Is this an Albino sweet cherry or it just needs more sunlight?
It’s a cross between Stella cherry x unknown pollen (possibly Bing cherry or Myrobalan plum).
Since it’s too cold to keep it outdoors, I’m keeping inside my bedroom. The only light that is receiving is from my aquarium light. Sometimes I place it in front of my aquarium which it receives yellow light and sometimes on top of my aquarium which receives the pink light.
I have two other seedlings, a peach x nectarine hybrid, and a (peach x almond) x unknown pollen growing on top of my aquarium and both of them are growing fine.
Variegated plants are possible in any species. Hard to grow, often revert back. I like them but gave up on many too hard to grow,. I grow a variegated elderberry , and beech tree. Both are stable variegations. Most non pigmentation albino plants should die eventually from lack of sugar. Unless some other source like grafted unto a normal plant.
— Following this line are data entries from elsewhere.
(** C4, amended: after any sequence of operations from the initial
    session, an OCR extraction whose Jaccard similarity with one of the
    five most recently appended extractions exceeds 0.8 is not appended:
    the frame ingestion leaves the session, and so the context, as it
    is. *)
Theorem near_duplicate_in_window_rejected
    (sid : str) (ops : list Op) (old new : str) :
  old ∈ last_n 5 (accepted (init sid) ops) ->
  (8 # 10 < _similarity new old)%Q ->
  add_frame_context (run (init sid) ops) (Some new) = run (init sid) ops.
Proof.
  intros Hin Hsim. apply add_frame_context_rejected.
  unfold accepts. destruct (strip new); [reflexivity|].
  rewrite (is_duplicate_of new old); [reflexivity| |exact Hsim].
  rewrite run_recent_ocr_texts; [exact Hin | simpl; lia].
Qed.

Lemma near_duplicate_in_window_rejected_witness :
  let s := run (init (lit "s1")) six_frames in
  add_frame_context s (Some (lit "Zeta ZETA zeta")) = s.
Proof.
  apply (near_duplicate_in_window_rejected (lit "s1") six_frames
           (lit "zeta") (lit "Zeta ZETA zeta")).
  - apply list_elem_of_In. vm_compute. do 4 right. left. reflexivity.
  - vm_compute. reflexivity.
Defined.

(** The same text submitted twice in a row gives one entry. *)
Example same_text_twice :
  context (run (init (lit "s1"))
             [op_frame (Some (lit "slide one")); op_frame (Some (lit "slide one"))])
    = screen_tag ++ lit "slide one".
Proof. vm_compute. reflexivity. Qed.

(** ** The outstanding question *)

Lemma generate_question_outstanding s call :
  question_outstanding s -> question_outstanding (generate_question s call).2.
Proof.
  unfold question_outstanding, generate_question. intros Hs.
  pose proof (should_ask_question_frame s (now_check call) _ eq_refl) as H.
  destruct (should_ask_question s (now_check call)) as [ask s1].
  simpl in H. destruct H as (_ & _ & _ & _ & Hw & Hq & _).
  destruct ask; simpl; [|rewrite Hw, Hq; exact Hs].
  destruct (generated call) as [content|]; simpl; [|rewrite Hw, Hq; exact Hs].
  destruct (strip content) as [|c rest] eqn:E; simpl; [rewrite Hw, Hq; exact Hs|].
  intros _. eexists. split; [reflexivity|discriminate].
Qed.

Lemma apply_op_outstanding s op :
  question_outstanding s -> question_outstanding (apply_op s op).
Proof.
  intros Hs. destruct op; simpl.
  - destruct (add_frame_context_frame s extracted _ eq_refl) as (_ & _ & Hw & Hq).
    unfold question_outstanding. rewrite Hw, Hq. exact Hs.
  - destruct (add_audio_context_frame s ∅ call) as ((_ & _ & _ & _ & Hq & _) & Hw).
    unfold question_outstanding. rewrite Hq. intros H. apply Hs, Hw, H.
  - destruct (generate_conversational_response_frame s now _ eq_refl)
      as (_ & _ & Hw & Hq).
    unfold question_outstanding. rewrite Hw, Hq. exact Hs.
  - destruct (should_ask_question_frame s now _ eq_refl)
      as (_ & _ & _ & _ & Hw & Hq & _).
    unfold question_outstanding. rewrite Hw, Hq. exact Hs.
  - apply generate_question_outstanding, Hs.
  - destruct (update_evaluation_frame s call _ eq_refl)
      as (_ & _ & _ & _ & Hw & Hq).
    unfold question_outstanding. rewrite Hw, Hq. exact Hs.
  - exact Hs.
  - exact Hs.
  - exact Hs.
  - exact Hs.
Qed.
Crinkle and variegation are virus-like leaf abnormalities that have occurred on Black Tartarian and Bing, and on Hedelfingen respectively. Albinism has also frequently occurred in progeny of these varieties. Reciprocal crosses were made between these varieties, and is populations of Hedelfingen × Black Tartarian and Hedelfingen × Bing were grown for 10 years. Crinkle and variegation are determined primarily by single recessive genes. Black Tartarian and Bing are each heterozygous for the crinkle gene and Hedelfingen is heterozygous for the variegation gene. When homozygous, the gene for variegation produces a severe form of variegation which is lethal during the first year of growth. Black Tartarian, Bing, and Hedelfingen are each heterozygous for a gene for albinism. The variability of crinkle and variegation, both as to severity and proportion of seedlings affected, indicates that modifying genes are present in these varieties. It is concluded that symptoms appear in a tree that is heterozygous for one of these genes when a further mutation of that gene occurs.